___ DATA FOR THE TASK ___
Lemma claim_one_rows t w i d u d' : claim_one t w i d = Some (u, d') ->
  queues d' = queues d /\ runs d' = runs d /\ forall k, match jobs d !! k with
    | Some j => exists j', jobs d' !! k = Some j' /\ (if bool_decide (k = i) && unclaimed j then claims_row t w j j' else j' = j)
    | None => jobs d' !! k = None end.
Proof.
  intros (tok & d1 & [= <- <-] & (r & d2 & Hb & H2)%bind_Some)%bind_Some.
  assert (forall d3, match r with Some j => insert_attempt i (attempt j) (uuid (given d)) w | None => mret tt end d2 = Some (u, d3) ->
    jobs d3 = jobs d2 /\ queues d3 = queues d2 /\ runs d3 = runs d2) as Hatt.
  { intros d3. destruct r; [|by intros [= <- <-]]. intros (d4 & d5 & [= <- <-] & H3)%bind_Some. destruct (_ || _); [done|]. by injection H3 as <- <-. }
  destruct (Hatt _ H2) as (Hj & Hq & Hr). rewrite Hj, Hq, Hr.
  apply update_job_Some in Hb as [(-> & -> & Hn)|(j & j' & Hi & [Hu ->]%when_some & -> & -> & _)]; cbn [jobs queues runs set_jobs set_given] in *.
  - split; [done|]. split; [done|]. intros k. destruct (jobs d !! k) as [x|] eqn:Hk; [|done]. exists x. split; [done|].
    case_bool_decide as E; [|done]. subst k. rewrite Hk in Hn. cbn in Hn. by destruct (unclaimed x).
  - split; [done|]. split; [done|]. intros k. destruct (decide (i = k)) as [<-|Hne].
    + rewrite Hi, lookup_insert_eq. eexists. split; [done|]. rewrite bool_decide_eq_true_2, Hu by done. by eexists.
    + rewrite lookup_insert_ne by done. destruct (jobs d !! k) as [x|]; [|done]. exists x. split; [done|].
      by rewrite bool_decide_eq_false_2.
Qed.

Lemma claim_rows t w page d u d' : each (claim_one t w) page d = Some (u, d') -> NoDup page ->
  queues d' = queues d /\ runs d' = runs d /\ forall k, match jobs d !! k with
    | Some j => exists j', jobs d' !! k = Some j' /\ (if bool_decide (k ∈ page) && unclaimed j then claims_row t w j j' else j' = j)
    | None => jobs d' !! k = None end.
Proof.
  revert d; induction page as [|i page IH]; intros d.
  { intros [= _ <-] _. split; [done|]. split; [done|]. intros k. destruct (jobs d !! k) as [j|]; [|done]. exists j. split; [done|].
    by rewrite bool_decide_eq_false_2 by apply not_elem_of_nil. }
  intros (u1 & d1 & H1 & H2)%bind_Some [Hi Hnd]%NoDup_cons. destruct (claim_one_rows _ _ _ _ _ _ H1) as (Hq1 & Hr1 & Hk1).
  destruct (IH d1 H2 Hnd) as (Hq2 & Hr2 & Hk2). split; [congruence|]. split; [congruence|]. intros k. specialize (Hk1 k). specialize (Hk2 k).
  destruct (jobs d !! k) as [j|]; [|by rewrite Hk1 in Hk2]. destruct Hk1 as (j1 & Hj1 & Hc1). rewrite Hj1 in Hk2.
  destruct Hk2 as (j2 & Hj2 & Hc2). exists j2. split; [done|]. destruct (decide (k = i)) as [->|Hne].
  - rewrite (bool_decide_eq_false_2 (i ∈ page)) in Hc2 by done. cbn in Hc2. subst j2. rewrite bool_decide_eq_true_2 in Hc1 by done.
    rewrite bool_decide_eq_true_2 by (by left). done.
  - rewrite (bool_decide_eq_false_2 (k = i)) in Hc1 by done. cbn in Hc1. subst j1.
    replace (bool_decide (k ∈ i :: page)) with (bool_decide (k ∈ page)); [done|]. apply bool_decide_ext. rewrite elem_of_cons. tauto.
Qed.
(** Slots are handed out in turn: while a caller waits, nobody who came after it has a slot that it
    had not before, and once the slots given back exceed those ahead of it and those over the
    capacity it does not wait any more, whatever else happens and in whatever order. *)
Theorem admission_in_turn (who : nat) (s : State) (os : list Op) (reached : sound s) (waits : who ∈ waiting s)
  (still : who ∈ waiting (play os s)) :
  returned os s <= Z.of_nat (length (ahead who (waiting s))) + (active s - capacity (play os s)) /\
  forall j, outside j s -> j ∉ ahead who (waiting s) -> outside j (play os s).
Proof.
  assert (returned os s + rank who (play os s) <= rank who s /\ forall j, outside j s -> j ∉ ahead who (waiting s) -> outside j (play os s)) as [Hr Ho].
  { revert s reached waits still. induction os as [|o os IH]; intros s Hs Hi He; [split; [cbn; lia|done]|].
    pose proof (waits_now o os who s Hs Hi He) as Hi'. destruct (perform_moves o who s Hs Hi Hi') as (Hr & Ha & Ho).
    destruct (IH (perform o s) (perform_sound o s Hs) Hi' He) as [Hr' Ho']. split; [cbn [returned play foldl]; unfold play in *; lia|].
    intros j Hj Hja. apply Ho'; [by apply Ho|]. intros Hja'. by apply Hja, Ha. }
  split; [|done]. pose proof (so_full _ (play_sound os s reached)) as Hf. unfold rank in *.
  assert (capacity (play os s) <= active (play os s)) by (apply Hf; intros E; rewrite E in still; by apply not_elem_of_nil in still). lia.
Qed.
(* ===== verification/AssetUploadSafety.v ===== *)
(** * Every run of uploads

    The invariant of [AssetUpload]'s operations: each row agrees with its manifest; every file that counts
    is claimed by one part, request or row, so that nothing that counts is ever removed; and what requests
    read is still true enough when they come to act on it.  Then the theorems. *)

From S2P Require Import Prelude JsString AssetUpload AssetUploadManifest.
Local Open Scope Z_scope.

Section safety.
Context `{Uuids, Digests}.

(** ** The states of an upload *)

Definition is_receiving (s : UploadState) : bool := includes s [receiving; pair_receiving].
Definition is_finalizing (s : UploadState) : bool := includes s [finalizing; pair_finalizing].
(** What an upload may come to. *)
Definition later (s s' : UploadState) : bool :=
  match s with
  | receiving | pair_receiving => true
  | finalizing | pair_finalizing => negb (is_receiving s')
  | verified => includes s' [verified; published; cancelled]
  | pair_verified => includes s' [pair_verified; published; cancelled]
  | published => includes s' [published; cancelled]
  | rejected => includes s' [rejected; cancelled]
  | cancelled => bool_decide (s' = cancelled)
  end.
Lemma later_refl s : later s s = true.
Proof. by destruct s. Qed.
Lemma later_trans a b c : later a b = true -> later b c = true -> later a c = true.
Proof. by destruct a, b, c. Qed.

(** Its files may go: nobody will ask for them again. *)
Definition swept (r : Resource) : bool :=
  match state r with rejected | cancelled => true | published => ingested r | _ => false end.

(** The verified file is recorded once, and only then. *)
Definition final_ok (i : string) (r : Resource) : Prop :=
  match final r with
  | Some f => fst (finalPath f) = i /\ verifiedChecksum f = expectedChecksum (declared r) /\ includes (state r) [verified; pair_verified; published; cancelled] = true
  | None => includes (state r) [verified; pair_verified; published] = false
  end.

(** ** Claims on files *)

Inductive Claimant := CManifest (i : string) (o : Z) | CWritten (tok : string) | CDoomed (tok : string) | CAssembled (tok : string) | CFinal (i : string).
Definition doomed (c : Claimant) : bool := match c with CDoomed _ => true | _ => false end.

(** A claim on a file, with what its bytes are to be. *)
Inductive claims (tok : string) (q : Request) : Path -> Claimant -> (Bytes -> Prop) -> Prop :=
| cl_written r n s t : q_phase q = Written r n s t -> claims tok q (q_upload q, n) (CWritten tok) (fun b => Z.of_nat (length b) = s /\ is_part_name n = true)
| cl_doomed l next n : q_phase q = Leaving l next -> n ∈ l -> claims tok q (q_upload q, n) (CDoomed tok) (fun _ => True)
| cl_assembled r n b : q_phase q = Assembled r n b -> claims tok q (q_upload q, n) (CAssembled tok) (fun b' => b' = b).
Inductive held (w : World) : Path -> Claimant -> (Bytes -> Prop) -> Prop :=
| he_manifest i o p : manifest w i !! o = Some p -> held w (i, p_name p) (CManifest i o) (fun b => Z.of_nat (length b) = p_size p /\ is_part_name (p_name p) = true)
| he_request tok q p c P : requests w !! tok = Some q -> claims tok q p c P -> held w p c P
| he_final i r f : resources w !! i = Some r -> final r = Some f ->
    held w (finalPath f) (CFinal i) (fun b => sha256 b = verifiedChecksum f /\ Z.of_nat (length b) = offset r).

Definition used (n : nat) (name : string) : Prop := exists k s, (k < n)%nat /\ name = uuid k +:+ s.
Definition unswept (w : World) (i : string) : Prop := forall r, resources w !! i = Some r -> swept r = false.

(** ** Requests *)

(** The row a request read in [finalizing], and the row now: nothing is received any more. *)
Definition frozen (initial r : Resource) : Prop :=
  is_finalizing (state initial) = true /\ is_receiving (state r) = false /\ declared r = declared initial /\
  offset r = offset initial /\ expectedSize r = expectedSize initial.
Definition req_ok (w : World) (q : Request) : Prop :=
  match q_phase q with
  | Read initial => wellFormed (q_kind q) = true
  | Written initial n s _ => wellFormed (q_kind q) = true /\ 0 <= s <= part_limit initial (q_kind q) /\ match q_kind q with Put _ l => s = l | _ => True end
  | Gathered initial l => exists r, resources w !! q_upload q = Some r /\ frozen initial r /\ l = by_offset (manifest w (q_upload q))
  | Assembled initial n b => exists r, resources w !! q_upload q = Some r /\ frozen initial r /\ sha256 b = expectedChecksum (declared initial) /\ Z.of_nat (length b) = offset initial
  | Refused initial => exists r, resources w !! q_upload q = Some r /\ frozen initial r
  | Settling row => exists r, resources w !! q_upload q = Some r /\ later (state row) (state r) = true /\ (final row = None \/ final r = final row) /\ declared r = declared row
  | Sweeping => exists r, resources w !! q_upload q = Some r /\ swept r = true
  | Working => wellFormed (q_kind q) = true
  | _ => True
  end.

(** ** The invariant *)

Definition asset_ok (w : World) (x : Asset) : Prop :=
  exists i r f, resources w !! i = Some r /\ final r = Some f /\ finalPath f = originalPath x /\ checksum x = verifiedChecksum f /\ fileSize x = offset r /\
    exists b, files w !! originalPath x = Some b /\ sha256 b = checksum x /\ Z.of_nat (length b) = fileSize x.

Record Inv (w : World) : Prop := {
  inv_rows : forall i r, resources w !! i = Some r -> row_ok r (manifest w i);
  inv_home : forall i, resources w !! i = None -> manifest w i = ∅;
  inv_final : forall i r, resources w !! i = Some r -> final_ok i r;
  inv_excl : forall p c1 c2 P1 P2, held w p c1 P1 -> held w p c2 P2 -> c1 = c2;
  inv_used : forall p c P, held w p c P -> used (given w) (snd p);
  inv_kept : forall p c P, held w p c P -> doomed c = false -> unswept w (fst p) -> exists b, files w !! p = Some b /\ P b;
  inv_tokens : forall tok q, requests w !! tok = Some q -> used (given w) tok;
  inv_reqs : forall tok q, requests w !! tok = Some q -> req_ok w q;
  inv_assets : forall a x, assets w !! a = Some x -> asset_ok w x
}.

Lemma used_mono n m name : used n name -> (n <= m)%nat -> used m name.
Proof. intros (k & s & ? & ?) ?. exists k, s. split; [lia|done]. Qed.
Lemma uuid_take n s : string_take 36 (uuid n +:+ s) = uuid n.
Proof. rewrite <- (uuid_length n). apply string_take_app. Qed.
Lemma uuid_drop n s : string_drop 36 (uuid n +:+ s) = s.
Proof. rewrite <- (uuid_length n). apply string_drop_app. Qed.
Lemma uuid_app n m s t : (n < distinct)%nat -> (m < distinct)%nat -> uuid n +:+ s = uuid m +:+ t -> n = m.
Proof. intros Hn Hm E. apply uuid_inj; [done..|]. by rewrite <- (uuid_take n s), E, uuid_take. Qed.
Lemma unused n s : (n < distinct)%nat -> ~ used n (uuid n +:+ s).
Proof. intros Hn (k & t & Hk & E%uuid_app); lia. Qed.
Lemma used_next n s : used (S n) (uuid n +:+ s).
Proof. exists n, s. split; [lia|done]. Qed.

(** ** Steps that the invariant takes *)

(** What becomes of a row: nothing already said of it is taken back. *)
Record moved (r r' : Resource) : Prop := {
  mv_state : later (state r) (state r') = true;
  mv_declared : declared r' = declared r;
  mv_swept : swept r = true -> swept r' = true;
  mv_final : forall f, final r = Some f -> final r' = Some f;
  mv_size : is_receiving (state r) = false -> offset r' = offset r /\ expectedSize r' = expectedSize r
}.
Lemma moved_refl r : moved r r.
Proof. split; [apply later_refl|done..]. Qed.

Lemma later_frozen s s' : later s s' = true -> is_receiving s = false -> is_receiving s' = false.
Proof. by destruct s, s'. Qed.
Lemma frozen_moved initial r r' : frozen initial r -> moved r r' -> frozen initial r'.
Proof.
  unfold frozen. intros (? & ? & ? & ? & ?) [Hs Hd _ _ Ho]. destruct Ho as [-> ->]; [done|]. rewrite Hd. repeat split; [done| |done..]. by eapply later_frozen.
Qed.
Lemma final_not_receiving i r f : final_ok i r -> final r = Some f -> is_receiving (state r) = false.
Proof. unfold final_ok. intros Hok Hf. rewrite Hf in Hok. destruct Hok as (_ & _ & Hs). by destruct (state r). Qed.

Definition unclaimed (w : World) (p : Path) : Prop := forall c P, ~ held w p c P.
Record step (w w' : World) (c0 : Claimant) : Prop := {
  st_given : (given w <= given w')%nat;
  st_rows : forall i r, resources w' !! i = Some r -> row_ok r (manifest w' i) /\ final_ok i r;
  st_home : forall i, resources w' !! i = None -> manifest w' i = ∅;
  st_moves : forall i r, resources w !! i = Some r ->
    exists r', resources w' !! i = Some r' /\ moved r r' /\ (is_receiving (state r) = false -> manifest w' i = manifest w i);
  st_held : forall p c P, held w' p c P ->
    held w p c P \/ (c = c0 /\ unclaimed w p /\ used (given w') p.2 /\ (doomed c = false -> exists b, files w' !! p = Some b /\ P b));
  st_files : forall p b, files w !! p = Some b -> files w' !! p = Some b \/
    ((forall a x, assets w' !! a = Some x -> originalPath x <> p) /\
     (forall c P, held w' p c P -> doomed c = false -> ~ unswept w' p.1));
  st_reqs : forall tok q, requests w' !! tok = Some q -> requests w !! tok = Some q \/ (used (given w') tok /\ req_ok w' q);
  st_assets : forall a x, assets w' !! a = Some x -> assets w !! a = Some x \/ asset_ok w' x
}.

Lemma req_ok_moves w w' c q : step w w' c -> req_ok w q -> req_ok w' q.
Proof.
  intros S. unfold req_ok. destruct (q_phase q); try done.
  - intros (r & Hr & Hz & Hl). destruct (st_moves _ _ _ S _ _ Hr) as (r' & Hr' & Hm & Hman). exists r'. split; [done|].
    split; [by eapply frozen_moved|]. rewrite Hman; [done|]. by destruct Hz as (_ & ? & _).
  - intros (r & Hr & Hz & Hl). destruct (st_moves _ _ _ S _ _ Hr) as (r' & Hr' & Hm & _). exists r'. split; [done|]. split; [by eapply frozen_moved|done].
  - intros (r & Hr & Hz). destruct (st_moves _ _ _ S _ _ Hr) as (r' & Hr' & Hm & _). exists r'. split; [done|]. by eapply frozen_moved.
  - intros (r & Hr & Hs & Hf & Hd). destruct (st_moves _ _ _ S _ _ Hr) as (r' & Hr' & Hm & _). exists r'. split; [done|].
    split; [by eapply later_trans, (mv_state _ _ Hm)|]. split; [|by rewrite (mv_declared _ _ Hm)].
    destruct Hf as [?|Hf]; [by left|]. destruct (final row) as [f|]; [right|by left]. by apply (mv_final _ _ Hm).
  - intros (r & Hr & Hs). destruct (st_moves _ _ _ S _ _ Hr) as (r' & Hr' & Hm & _). exists r'. split; [done|]. by apply (mv_swept _ _ Hm).
Qed.

Lemma unswept_moves w w' c i : step w w' c -> unswept w' i -> unswept w i.
Proof.
  intros S Hu r Hr. destruct (st_moves _ _ _ S _ _ Hr) as (r' & Hr' & Hm & _). specialize (Hu _ Hr').
  destruct (swept r) eqn:E; [|done]. by rewrite (mv_swept _ _ Hm E) in Hu.
Qed.

Lemma Inv_by_step w w' c : Inv w -> step w w' c -> Inv w'.
Proof.
  intros I S. split.
  - intros i r Hr. by apply (st_rows _ _ _ S).
  - apply (st_home _ _ _ S).
  - intros i r Hr. by apply (st_rows _ _ _ S).
  - intros p c1 c2 P1 P2 [C1|(-> & N1 & _)]%(st_held _ _ _ S) [C2|(-> & N2 & _)]%(st_held _ _ _ S); [by eapply (inv_excl w I)|by destruct (N2 _ _ C1)|by destruct (N1 _ _ C2)|done].
  - intros p c1 P [Hh|(_ & _ & Hu & _)]%(st_held _ _ _ S); [|done]. eapply used_mono; [by eapply (inv_used w I)|apply (st_given _ _ _ S)].
  - intros p c1 P Hh Hd Hu. destruct (st_held _ _ _ S _ _ _ Hh) as [Hh'|(_ & _ & _ & Hk)]; [|by apply Hk].
    destruct (inv_kept w I _ _ _ Hh' Hd (unswept_moves _ _ _ _ S Hu)) as (b & Hb & HP). exists b. split; [|done].
    destruct (st_files _ _ _ S _ _ Hb) as [?|[_ Hlost]]; [done|]. by destruct (Hlost _ _ Hh Hd).
  - intros tok q [Hq|[Hu _]]%(st_reqs _ _ _ S); [|done]. eapply used_mono; [by eapply (inv_tokens w I)|apply (st_given _ _ _ S)].
  - intros tok q [Hq|[_ Hok]]%(st_reqs _ _ _ S); [|done]. eapply req_ok_moves; [exact S|]. by eapply (inv_reqs w I).
  - intros a x Hx. destruct (st_assets _ _ _ S _ _ Hx) as [Hx'|?]; [|done].
    destruct (inv_assets w I _ _ Hx') as (i & r & f & Hr & Hf & Hpath & Hsum & Hsz & b & Hb & Hb').
    destruct (st_moves _ _ _ S _ _ Hr) as (r' & Hr' & Hm & _). exists i, r', f. split; [done|]. split; [by apply (mv_final _ _ Hm)|].
    split; [done|]. split; [done|]. split.
    + destruct (mv_size _ _ Hm) as [-> _]; [|done]. eapply final_not_receiving; [by eapply (inv_final w I)|done].
    + exists b. split; [|done]. destruct (st_files _ _ _ S _ _ Hb) as [?|[Hl _]]; [done|]. by destruct (Hl _ _ Hx).
Qed.
Lemma sending_delete (l : list Sending) k s : l !! k = Some s -> forall x, parted (map range l) x <-> inside x (range s) \/ parted (map range (delete k l)) x.
Proof.
  intros Hk x. rewrite <- parted_cons. unfold parted. split; intros (p & Hp & Hx); exists p; (split; [|done]); revert Hp.
  - rewrite (delete_Permutation l k s Hk) at 1. done.
  - rewrite (delete_Permutation l k s Hk) at 2. done.
Qed.
Lemma elem_delete {A} (l : list A) k x : x ∈ delete k l -> x ∈ l.
Proof. intros Hx. eapply elem_of_submseteq; [exact Hx|apply submseteq_delete]. Qed.

Lemma client_next have c : client_ok have c -> client_ok have (take_next c).
Proof.
  intros Hc. unfold take_next. destruct (looping c) as [|n] eqn:El; [done|]. destruct Hc as [Hp Hpend Hsend Hall Hsome]. destruct (pending c) as [|r rest] eqn:Ep.
  { by split. }
  assert (forall x, x ∈ rest -> fits 0 total x) as Hrest by (intros x Hx; apply Hpend; by right). destruct (closed c) eqn:Ec.
  { by split. }
  pose proof (Hpend r ltac:(by left)) as Hr.
  set (l := if partSize c <? r_size r then splitRange r (partSize c) else [r]).
  assert ((forall x, x ∈ l -> fits 0 total x) /\ (forall b, parted l b <-> inside b r)) as [Hl Hlb].
  { unfold l. destruct (_ <? _); [split; [intros x; by apply fits_split|intros b; by apply parted_split]|].
    split; [by intros x ->%list_elem_of_singleton|]. intros b. rewrite parted_cons. split; [intros [?|(? & ?%not_elem_of_nil & _)]; done|by left]. }
  destruct l as [|first more] eqn:E.
  { exfalso. destruct Hr as (_ & ? & _). destruct (Hlb (r_offset r)) as [_ Hb]. destruct Hb as (? & ?%not_elem_of_nil & _); [|done]. unfold inside, r_end. lia. }
  split; cbn.
  - done.
  - intros x [?|?]%elem_of_app; [apply Hl; by right|by apply Hrest].
  - intros s [->|Hs]%elem_of_cons; [apply Hl; by left|by apply Hsend].
  - intros Hf _ b Hb. rewrite parted_app, parted_cons. destruct (Hall Hf eq_refl b Hb) as [?|[[Hin|?]%parted_cons|?]]; [by left| |tauto|tauto].
    apply Hlb, parted_cons in Hin. tauto.
  - intros _ _ _. lia.
Qed.

Lemma client_again have c k s s' : client_ok have c -> sending c !! k = Some s -> range s' = range s -> client_ok have (again k s' c).
Proof.
  intros [Hp Hpend Hsend Hall Hsome] Hk Hs. assert (map range (<[k := s']> (sending c)) = map range (sending c)) as E.
  { change (map range) with (fmap (M := list) range). rewrite list_fmap_insert, Hs. apply list_insert_id. by rewrite list_lookup_fmap, Hk. }
  split; cbn; rewrite ?E, ?length_insert; try done. intros x Hx. assert (range x ∈ map range (sending c)) as Hin by (rewrite <- E; by apply list_elem_of_fmap_2).
  apply list_elem_of_fmap in Hin as (y & -> & Hy). by apply Hsend.
Qed.
Lemma client_throws have c k : client_ok have c -> client_ok have (throws k c).
Proof. intros [Hp Hpend Hsend Hall Hsome]. split; cbn; try done. intros s Hs%elem_delete. by apply Hsend. Qed.
(** A range is done with when its bytes are there, or pending again. *)
Lemma client_returns have c k s l part shut : client_ok have c -> sending c !! k = Some s -> 1 <= part -> (forall r, r ∈ l -> fits 0 total r) ->
  (shut = false -> forall b, 0 <= b < total -> inside b (range s) -> have b \/ parted l b) ->
  client_ok have (returns k (mkClient (l ++ pending c) (looping c) (sending c) part (closed c || shut) (failed c))).
Proof.
  intros [Hp Hpend Hsend Hall Hsome] Hk Hpart Hl Hb. split; cbn.
  - done.
  - intros r [?|?]%elem_of_app; [by apply Hl|by apply Hpend].
  - intros x Hx%elem_delete. by apply Hsend.
  - intros Hf Hc b Hbt. to_prop. rewrite parted_app. destruct (Hall Hf ltac:(done) b Hbt) as [?|[?|Hin]]; [by left|tauto|].
    rewrite (sending_delete _ _ _ Hk) in Hin. destruct Hin as [Hin|?]; [|tauto]. destruct (Hb ltac:(done) b Hbt Hin); tauto.
  - intros _ _ _. lia.
Qed.
Lemma client_retry have c k s : client_ok have c -> sending c !! k = Some s -> client_ok have (retry k s c).
Proof. intros Hc Hk. unfold retry. destruct (_ <=? _)%nat; [by apply client_throws|by eapply client_again]. Qed.
Lemma client_busy have c k s : client_ok have c -> sending c !! k = Some s -> client_ok have (on_busy k s c).
Proof. intros Hc Hk. unfold on_busy. destruct (_ <=? _)%nat; [by apply client_throws|by eapply client_again]. Qed.
Lemma client_dropped have c k s : client_ok have c -> sending c !! k = Some s -> client_ok have (on_dropped k s c).
Proof.
  intros Hc Hk. unfold on_dropped. destruct (_ <=? _)%nat; [by apply client_throws|]. destruct (_ <? _); [|by eapply client_again].
  set (part := Z.max MIN_PART _). assert (1 <= part) as Hpart by (unfold part, MIN_PART, MiB; lia).
  pose proof (co_sending _ _ Hc s ltac:(by eapply list_elem_of_lookup_2)) as Hs.
  pose proof (client_returns have c k s (splitRange (range s) part) part false Hc Hk Hpart) as Hgo. rewrite orb_false_r in Hgo. apply Hgo.
  - intros r. by apply fits_split.
  - intros _ b _ Hb. right. by apply parted_split.
Qed.
(* ===== verification/EnrichmentPlan.v ===== *)
(** * Enrichment plans: the rules ([server/src/utils/enrichment-plan.ts])

    The stages a plan runs, its immutable request and its accumulated result as they are stored, folding
    an asset's outcome in, what a retry of an asset, the automatic retry pass and a manual retry cover,
    the state of every asset as the workbench shows it, when a generated result is out of date, and where
    the frames of a video are cut and which of them stands for it.  Of the provenance only the
    comparison is here: the digests themselves are SHA-256. *)

From Stdlib Require Import QArith Qminmax.
From S2P Require Import Prelude JsNumber JsString Enums.
From S2P Require DuplicateReview.
Import Stage Item.
Local Open Scope Z_scope.

Abbreviation MediaOperationStatus := Status.MediaOperationStatus.

Definition ENRICHMENT_PLAN_MAX_ASSETS : Z := 1000.
Definition VIDEO_MOMENT_FRAME_COUNT : Z := 6.

(** ** Stages *)

Definition ENRICHMENT_STAGE_ORDER : list EnrichmentStage :=
  [Frames; LockedCheck; Description; MomentIndex; MomentCaptions].

Definition ENRICHMENT_STAGE_REQUIRES (stage : EnrichmentStage) : list EnrichmentStage :=
  match stage with
  | Frames | LockedCheck | Description => []
  | MomentIndex | MomentCaptions => [Frames]
  end.

Definition VIDEO_ONLY_STAGES : list EnrichmentStage := [Frames; MomentIndex; MomentCaptions].
Definition IMAGE_ONLY_STAGES : list EnrichmentStage := [LockedCheck].
Definition DEFAULT_ENRICHMENT_STAGES : list EnrichmentStage := [LockedCheck; Description].

Record ResolvedEnrichmentStages := mkResolved { resolved_stages : list EnrichmentStage; added : list EnrichmentStage }.

Definition resolveEnrichmentStages (requested : list EnrichmentStage) : ResolvedEnrichmentStages :=
  let chosen := uniq (List.filter (fun stage => includes stage ENRICHMENT_STAGE_ORDER) requested) in
  let all := uniq (chosen ++ flat_map ENRICHMENT_STAGE_REQUIRES chosen) in
  let stages := List.filter (fun stage => includes stage all) ENRICHMENT_STAGE_ORDER in
  mkResolved stages (List.filter (fun stage => negb (includes stage chosen)) stages).

Definition stageAppliesTo (stage : EnrichmentStage) (isVideo : bool) : bool :=
  if isVideo then negb (includes stage IMAGE_ONLY_STAGES) else negb (includes stage VIDEO_ONLY_STAGES).

(** ** The plan's record *)

Record Destinations := mkDestinations { enrichment : option string; search : option string }.

(** The pinned configuration is the stored object itself: the code casts it and reads its fields. *)
Record EnrichmentPlanSnapshot := mkSnapshot {
  assetIds : list string;
  requestedStages : list EnrichmentStage;
  stages : list EnrichmentStage;
  destinations : Destinations;
  config : list (string * json);
  configHash : string;
  requestKey : option string;
  elevated : bool
}.

(** A missing [reasonKey] or [message] is read like [null], and so is [None]. *)
Record EnrichmentStageOutcome := mkOutcome {
  state : EnrichmentItemState;
  reasonKey : option string;
  message : option string;
  at_ : option string
}.
#[export] Instance EnrichmentStageOutcome_eq_dec : EqDecision EnrichmentStageOutcome.
Proof. solve_decision. Defined.

Abbreviation StageOutcomes := (gmap EnrichmentStage EnrichmentStageOutcome).

Record EnrichmentPlanItem := mkItem { itemId : string; itemStages : StageOutcomes }.
#[export] Instance EnrichmentPlanItem_eq_dec : EqDecision EnrichmentPlanItem.
Proof. solve_decision. Defined.

Record RetryPass := mkRetry { ids : list string; retryProcessed : jsnum }.
#[export] Instance RetryPass_eq_dec : EqDecision RetryPass.
Proof. solve_decision. Defined.

Record EnrichmentPlanResult := mkResult {
  items : list EnrichmentPlanItem;
  inFlight : option string;
  retry : option RetryPass
}.
#[export] Instance EnrichmentPlanResult_eq_dec : EqDecision EnrichmentPlanResult.
Proof. solve_decision. Defined.

Definition emptyEnrichmentPlanResult : EnrichmentPlanResult := mkResult [] None None.

Definition set_inFlight (f : option string) (r : EnrichmentPlanResult) : EnrichmentPlanResult :=
  mkResult (items r) f (retry r).
Definition set_retry (p : option RetryPass) (r : EnrichmentPlanResult) : EnrichmentPlanResult :=
  mkResult (items r) (inFlight r) p.

(** *** Reading *)

Definition asStages (value : option json) : list EnrichmentStage :=
  match value with
  | Some (JArr l) => omap (fun v => as_string (Some v) ≫= Stage.of_value) l
  | _ => []
  end.

Definition asIdList : option json -> list string := DuplicateReview.strings.

Inductive PlanError := SnapshotVersion | SnapshotEmpty | SnapshotUnpinned.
___
From the listing above, output exactly the run of lines that starts with the line containing "(** A range" and ends with the line containing "pose proof (co_sending".

- TASK OUTPUT -
(** A range is done with when its bytes are there, or pending again. *)
Lemma client_returns have c k s l part shut : client_ok have c -> sending c !! k = Some s -> 1 <= part -> (forall r, r ∈ l -> fits 0 total r) ->
  (shut = false -> forall b, 0 <= b < total -> inside b (range s) -> have b \/ parted l b) ->
  client_ok have (returns k (mkClient (l ++ pending c) (looping c) (sending c) part (closed c || shut) (failed c))).
Proof.
  intros [Hp Hpend Hsend Hall Hsome] Hk Hpart Hl Hb. split; cbn.
  - done.
  - intros r [?|?]%elem_of_app; [by apply Hl|by apply Hpend].
  - intros x Hx%elem_delete. by apply Hsend.
  - intros Hf Hc b Hbt. to_prop. rewrite parted_app. destruct (Hall Hf ltac:(done) b Hbt) as [?|[?|Hin]]; [by left|tauto|].
    rewrite (sending_delete _ _ _ Hk) in Hin. destruct Hin as [Hin|?]; [|tauto]. destruct (Hb ltac:(done) b Hbt Hin); tauto.
  - intros _ _ _. lia.
Qed.
Lemma client_retry have c k s : client_ok have c -> sending c !! k = Some s -> client_ok have (retry k s c).
Proof. intros Hc Hk. unfold retry. destruct (_ <=? _)%nat; [by apply client_throws|by eapply client_again]. Qed.
Lemma client_busy have c k s : client_ok have c -> sending c !! k = Some s -> client_ok have (on_busy k s c).
Proof. intros Hc Hk. unfold on_busy. destruct (_ <=? _)%nat; [by apply client_throws|by eapply client_again]. Qed.
Lemma client_dropped have c k s : client_ok have c -> sending c !! k = Some s -> client_ok have (on_dropped k s c).
Proof.
  intros Hc Hk. unfold on_dropped. destruct (_ <=? _)%nat; [by apply client_throws|]. destruct (_ <? _); [|by eapply client_again].
  set (part := Z.max MIN_PART _). assert (1 <= part) as Hpart by (unfold part, MIN_PART, MiB; lia).
  pose proof (co_sending _ _ Hc s ltac:(by eapply list_elem_of_lookup_2)) as Hs.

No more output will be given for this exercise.